This High-Flying Former UT Cheerleader Is Giving Back
On a warm September day in 2016, Amy Porter put on her Texas cheerleading uniform and headed toward Darrell K Royal-Texas Memorial Stadium to cheer on The University of Texas Longhorns against the UTEP Miners. As she walked onto the field alongside her former squad mates, cameras quickly panned around and trained their lenses on Porter and crew. What photographers caught was Porter surprising her daughter, Morgan Baker, then a sophomore, who was already cheering on the sidelines. After a quick hug—and a look of utter disbelief from Baker—Porter picked up a pair of poms and joined her to become the first mother-daughter duo to cheer together at a UT game.
It had been more than 20 years since Porter last donned the iconic fringe, and in that time the former Texas Cheer & Pom athlete had built a family and launched a multimillion-dollar financial tech firm called Affinipay in 2005, which helps law firms accept direct-from-consumer credit card payments for legal services. The Austin-based company is used in more than 60,000 U.S. law firms and processed a record-breaking $18 billion in payment volume in 2022, according to Porter.

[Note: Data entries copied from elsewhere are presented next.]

Definition maybe_send_ping : run unit :=
  p ← get_peer;
  if expecting_pong p then mret ()
  else if peer_recently_active p then mret ()
  else send (ToPeer (Raw WIRE_PING));; put expecting_pong true.

Definition start_commit_timer : run unit :=
  maybe_send_ping;;
  p ← get_peer;
  if commit_timer p then mret () else put commit_timer_attempts 0;; put commit_timer true.

(** The fee rate is lowered to what [approx_max_feerate] allows. *)
Definition send_feerate : run unit :=
  p ← get_peer;
  let c := peer_channel p in
  if side_eqb (funder c) LOCAL && negb (desired_feerate p =? channel_feerate c REMOTE) then
    let max := approx_max_feerate c in
    let feerate := if max <? desired_feerate p then max else desired_feerate p in
    let '(c, ok) := channel_update_feerate c feerate in
    put peer_channel c;;
    if negb ok then status_failed "Could not afford feerate"
    else send (ToPeer (Update_fee (channel_id p) feerate))
  else mret ().

Definition send_commit : run unit :=
  p ← get_peer;
  if negb (revocations_received p =? u64 (at_side (next_index p) REMOTE - 1)) then
    asserting (revocations_received p =? u64 (at_side (next_index p) REMOTE - 2));;
    put commit_timer_attempts (u64 (commit_timer_attempts p + 1));;
    put commit_timer false;;
    start_commit_timer
  else
  final ← (if at_side (shutdown_sent p) LOCAL
           then n ← or_abort (num_channel_htlcs (peer_channel p)); mret (n =? 0)%nat else mret false);
  if final : bool then put commit_timer false
  else if negb (peer_recently_active p) then put commit_timer false;; start_commit_timer
  else
  send_feerate;;
  p ← get_peer;
  '(c, b, changed) ← or_abort (channel_sending_commit (peer_channel p));
  put peer_channel c;;
  if negb b then maybe_send_shutdown;; put commit_timer false
  else
  let index := at_side (next_index p) REMOTE in
  sigs ← calc_commitsigs index;
  send (ToMaster (Sending_commitsig index (channel_feerate c REMOTE) (changed_htlc_arr changed) sigs));;
  put next_index (set_side REMOTE (u64 (index + 1)) (next_index p));;
  send (ToPeer (Commitment_signed (channel_id p) (commit_sig sigs) (htlc_sigs sigs)));;
  maybe_send_shutdown;;
  put commit_timer false;;
  start_commit_timer.

(** ** Revoking *)

(** The point, and the secret two before it if it was asked for. *)
Definition get_per_commitment_point (index : Z) : run (pubkey * option bytes) :=
  hsm_req (handle_get_per_commitment_point channel_seed index).

Definition old_secret_of (s : option bytes) : run bytes :=
  match s with Some s => mret s | None => status_failed "No secret in per_commitment_point_reply" end.

Definition make_revocation_msg (revoke_index : Z) : run (wire_msg * pubkey) :=
  p ← get_peer;
  '(point, s) ← get_per_commitment_point (u64 (revoke_index + 2));
  old_commit_secret ← old_secret_of s;
  mret (Revoke_and_ack (channel_id p) old_commit_secret point, point).

Definition send_revocation : run unit :=
  p ← get_peer;
  '(msg, point) ← make_revocation_msg (u64 (at_side (next_index p) LOCAL - 1));
  put next_local_per_commit point;;
  put next_index (set_side LOCAL (u64 (at_side (next_index p) LOCAL + 1)) (next_index p));;
  '(c, b) ← or_abort (channel_sending_revoke_and_ack (peer_channel p));
  put peer_channel c;;
  (if b : bool then start_commit_timer else mret ());;
  send (ToPeer msg).

(** One changed HTLC in the report to the master. *)
Definition report_htlc (h : htlc) (rep : commitsig_report) : option commitsig_report :=
  if htlc_state_eqb (state h) RCVD_ADD_COMMIT then
    cltv ← abs_locktime_to_blocks (expiry h);
    s ← shared_secret h;
    Some (Report (AddedHtlc (id h) (msatoshi h) (rhash h) cltv (routing h) :: rep_added rep)
            (s :: rep_shared_secret rep) (rep_fulfilled rep) (rep_failed rep) (rep_changed rep))
  else if htlc_state_eqb (state h) RCVD_REMOVE_COMMIT then
    match r h with
    | Some preimage =>
        assert! bool_decide (fail h = None);
        Some (Report (rep_added rep) (rep_shared_secret rep) (FulfilledHtlc (id h) preimage :: rep_fulfilled rep)
                (rep_failed rep) (rep_changed rep))
    | None =>
        assert! bool_decide (is_Some (fail h));
        Some (Report (rep_added rep) (rep_shared_secret rep) (rep_fulfilled rep)
                (FailedHtlc (id h) (failcode h) (failed_scid h) (fail h) :: rep_failed rep) (rep_changed rep))
    end
  else
    assert! htlc_state_eqb (state h) RCVD_REMOVE_ACK_COMMIT || htlc_state_eqb (state h) RCVD_ADD_ACK_COMMIT;
    Some (Report (rep_added rep) (rep_shared_secret rep) (rep_fulfilled rep) (rep_failed rep)
            (ChangedHtlc (state h) (id h) :: rep_changed rep)).

(** The arrays of [got_commitsig_msg], in the order of the changed HTLCs. *)
Fixpoint got_commitsig_msg (changed : list htlc) : option commitsig_report :=
  match changed with
  | [] => Some (Report [] [] [] [] [])
  | h :: changed => rep ← got_commitsig_msg changed; report_htlc h rep
  end.

(** Every HTLC signature is for its transaction. *)
Fixpoint check_htlc_sigs (key : pubkey) (l : list (bitcoin_tx * bytes * signature)) : run unit :=
  match l with
  | [] => mret ()
  | (tx, wscript, sig) :: l =>
      ok ← or_abort (check_tx_sig tx 0 None (Some wscript) key sig);
      if negb ok then peer_failed "Bad commit_sig signature for htlc" else check_htlc_sigs key l
  end.
Lemma commit_changed c b ch : channel_rcvd_commit (peer_channel p) = Some (c, b, ch) ->
  Forall (fun g => exists h, h ∈ l /\ in_states (commit_states LOCAL) (state h) = true /\
    g = advance (commit_states LOCAL) h) ch.
Proof using C.
  unfold channel_rcvd_commit, commit_side, change_htlcs. rewrite (inv_htlcs _ _ _ (lk_inv _ _ _ _ _ (cp_linked _ _ _ _ _ C))).
  cbn [mbind option_bind]. destruct (change_list _ _ _ l) as [[[[v' l'] fl] ch']|] eqn:E; [|by case_match]. cbn [mbind option_bind].
  apply (change_list_changed LOCAL rcvd_commit_states) in E; [|exact (legal_commit LOCAL)].
  destruct (negb _); [destruct (fl =? 0); [|done]|]; cbn; by intros [= _ _ <-].
Qed.

(** The commitment at hand is one that the funder, the other side, cannot pay for. *)
Definition overdrawn : Prop := exists c ch, channel_rcvd_commit (peer_channel p) = Some (c, true, ch) /\ funder c = REMOTE /\
  can_funder_afford_feerate c (channel_feerate c LOCAL) = false.

Lemma smooth_check_htlc_sigs key x p0 GF GS GA :
  Forall (fun x => check_tx_sig x.1.1 0 None (Some x.1.2) key x.2 = Some true) x -> smooth (check_htlc_sigs key x) p0 GF GS GA.
Proof using Type.
  induction 1 as [|[[tx wscript] sig] x E _ IH]; cbn [check_htlc_sigs]; [apply smooth_ret|]. cbn in E.
  eapply smooth_or_abort; [exact E|]. exact IH.
Qed.

Lemma smooth_peer_commit chan sig sigs c0 l0 X0 (GF GS : Prop) : enabled T (other v) OCommit X ->
  linked T (other v) c0 l0 X0 -> ends (peer_channel p) c0 -> same_side v X0 (apply_op T (other v) OCommit X) ->
  let n := at_side (next_index p) LOCAL in signed c0 (next_local_per_commit p) n sig sigs ->
  no_collision (commit_scripts p) ->
  ((forall point secret, handle_get_per_commitment_point channel_seed (u64 (u64 (n - 1) + 2))
      <> Some (Some (point, Some secret))) -> GS) ->
  smooth (handle_peer_commit_sig channel_seed now uninit (Commitment_signed chan sig sigs)) p GF GS overdrawn.
Proof using C.
  intros En L0 E Ss n Sg NC HG.
  destruct (link_commit T v (peer_channel p) l X (other v) (cp_linked _ _ _ _ _ C)) as (c & ch & Ec & Lk).
  cbv zeta in *. rewrite other_other, pov_own in Ec, Lk. specialize (Lk En). pose proof (statics_commit _ _ _ _ _ _ Ec) as St.
  assert (at_side (waiting X) v = true) as Ew by (cbn [enabled] in En; by rewrite other_other in En). rewrite Ew in Ec.
  set (p1 := set_field (f := peer_channel) c p).
  assert (copy T v p1 (advance (commit_states LOCAL) <$> l) (apply_op T (other v) OCommit X)) as C1.
  { constructor; [exact Lk|apply (tidy_advances _ LOCAL), C; constructor| |apply C]. cbn. rewrite (funding_statics _ _ St). apply C. }
  pose proof (ends_statics _ _ _ St E) as E1.
  destruct (keys_of c (next_local_per_commit p) LOCAL) as [keys|] eqn:Ek; cycle 1.
  { pose proof (keys_agree c c0 (next_local_per_commit p) LOCAL E1) as A. rewrite Ek in A.
    destruct Sg as (u0 & keys0 & tx & txs & ws & wss & m0 & key & A' & _). cbn [other] in A. congruence. }
  change (commit_side (peer_channel p) LOCAL (commit_states LOCAL)) with (channel_rcvd_commit (peer_channel p)) in Ec.
  assert (commit_scripts p = scripts_of c keys LOCAL) as Es by (unfold commit_scripts; by rewrite Ec, Ek). rewrite Es in NC.
  destruct (same_txs T uninit v c _ _ c0 l0 X0 (next_local_per_commit p) n sig sigs keys Lk L0 Ss E1
    (copy_can_commit T v p1 _ _ LOCAL C1) Sg Ek NC) as (tx & txs & wscript & wscripts & map & key & Et & Ck & Ed & L1 & L2 & Fa).
  unfold handle_peer_commit_sig. apply smooth_get. eapply smooth_or_abort; [exact Ec|]. smooth_rules. cbn [negb]. cbv match. fold p1.
  apply (smooth_wp _ _ _ (fun _ p' _ => p' = p1) (fun _ => True)).
  { destruct (side_eqb (funder c) REMOTE) eqn:Ef; [|apply smooth_ret].
    unfold smooth, asserting. destruct (can_funder_afford_feerate _ _) eqn:Ea; [done|]. exists c, ch. split; [done|]. split; [by apply side_eqb_eq|done]. }
  { destruct (side_eqb (funder c) REMOTE); wp_rules; done. }
  intros _ ? _ ->. cbv zeta. eapply smooth_or_abort; [exact Et|]. cbv beta match. rewrite Ed.
  eapply smooth_or_abort; [done|]. cbv beta match. eapply smooth_or_abort; [done|]. eapply smooth_or_abort; [done|].
  eapply smooth_or_abort; [exact Ck|]. cbn [negb length].
  rewrite Nat.sub_1_r, L2. cbn [Nat.pred]. rewrite Nat.eqb_refl. cbn [negb].
  apply (smooth_wp _ _ _ (fun _ p' _ => p' = p1) (fun _ => True)).
  { by apply smooth_check_htlc_sigs. }
  { eapply wp_mono; [apply spec_check_htlc_sigs|by intros ? ? ? [? _]|done]. }
  intros _ ? _ ->. destruct (report_all ch (commit_changed c true ch Ec)) as [report Er].
  eapply smooth_or_abort; [exact Er|]. smooth_rules. exact (smooth_send_revocation T channel_seed now v p1 _ _ C1 GF GS overdrawn HG).
Qed.
End Commitments.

Her success in tech, the entrepreneur says, is as much to do with the skills she learned as a member of Cheer & Pom as she did in the College of Natural Sciences, where she graduated with a degree in merchandising in 1995. Those skills also inspired Porter to help launch a Texas Exes Cheer & Pom Alumni Network and create an endowment to help 10 Cheer & Pom captains and leaders with scholarships. It’s the first-ever gift of its size designated for the sport.
“The real unique and special thing about the Cheer & Pom Alumni Network is Amy Porter’s support. Not all of our networks or chapters have so much financial backing,” says Catherine Flores, Chapters and Networks Manager for Texas Exes.
Flores notes that Cheer & Pom already had a strong, organized alumni community—perhaps unsurprising considering they’re cheerleaders—but Porter’s gift helped make it official. It also issued a rallying cry for her fellow alumni to cement the Cheer & Pom legacy for future generations.
“The network is not just engaging socially, but also in giving back,” Flores says. “They want to be able to support equipment needs, and create a space where the team can have consistent practices.”
Porter first fell in love with cheerleading in middle school when the self-described “kamikaze” of a kid started doing back handsprings in seventh grade. She grew up in a military family and spent most of her childhood moving around the Southern U.S. before landing in San Antonio for high school. (“When you’re in the military,” Porter jokes, “all roads kind of naturally lead back to San Antonio.”)
After receiving her acceptance letter to UT—a good thing, since it was the only school she had applied to—she landed on the cheer team, a decision that shaped the rest of her life. Like most sports, cheer required a hefty time commitment from Porter, who commuted to campus for 6 a.m. practices from a small apartment on Riverside Drive where she paid $150 per month rent to bunk with two roommates she knew from San Antonio.
“I didn’t know West Campus—I didn’t know it was a thing,” she says. “And I couldn’t afford to live in dorms.”
Porter paid her way through college using student loans and often working three jobs at a time to make ends meet. Despite her workload both in the classroom and out, Porter remained committed to her sport, finding not just purpose, but community.
“For me, it was really about what would happen during the week, not just on gamedays. The 6 a.m. practices, the late nights, all the stuff in the middle is what really defined my college experience,” Porter says. “Two of my closest friends now are girls that I cheered with … [Cheer] very much changes the trajectory of your life. Who are those people you meet? [What] are those experiences?”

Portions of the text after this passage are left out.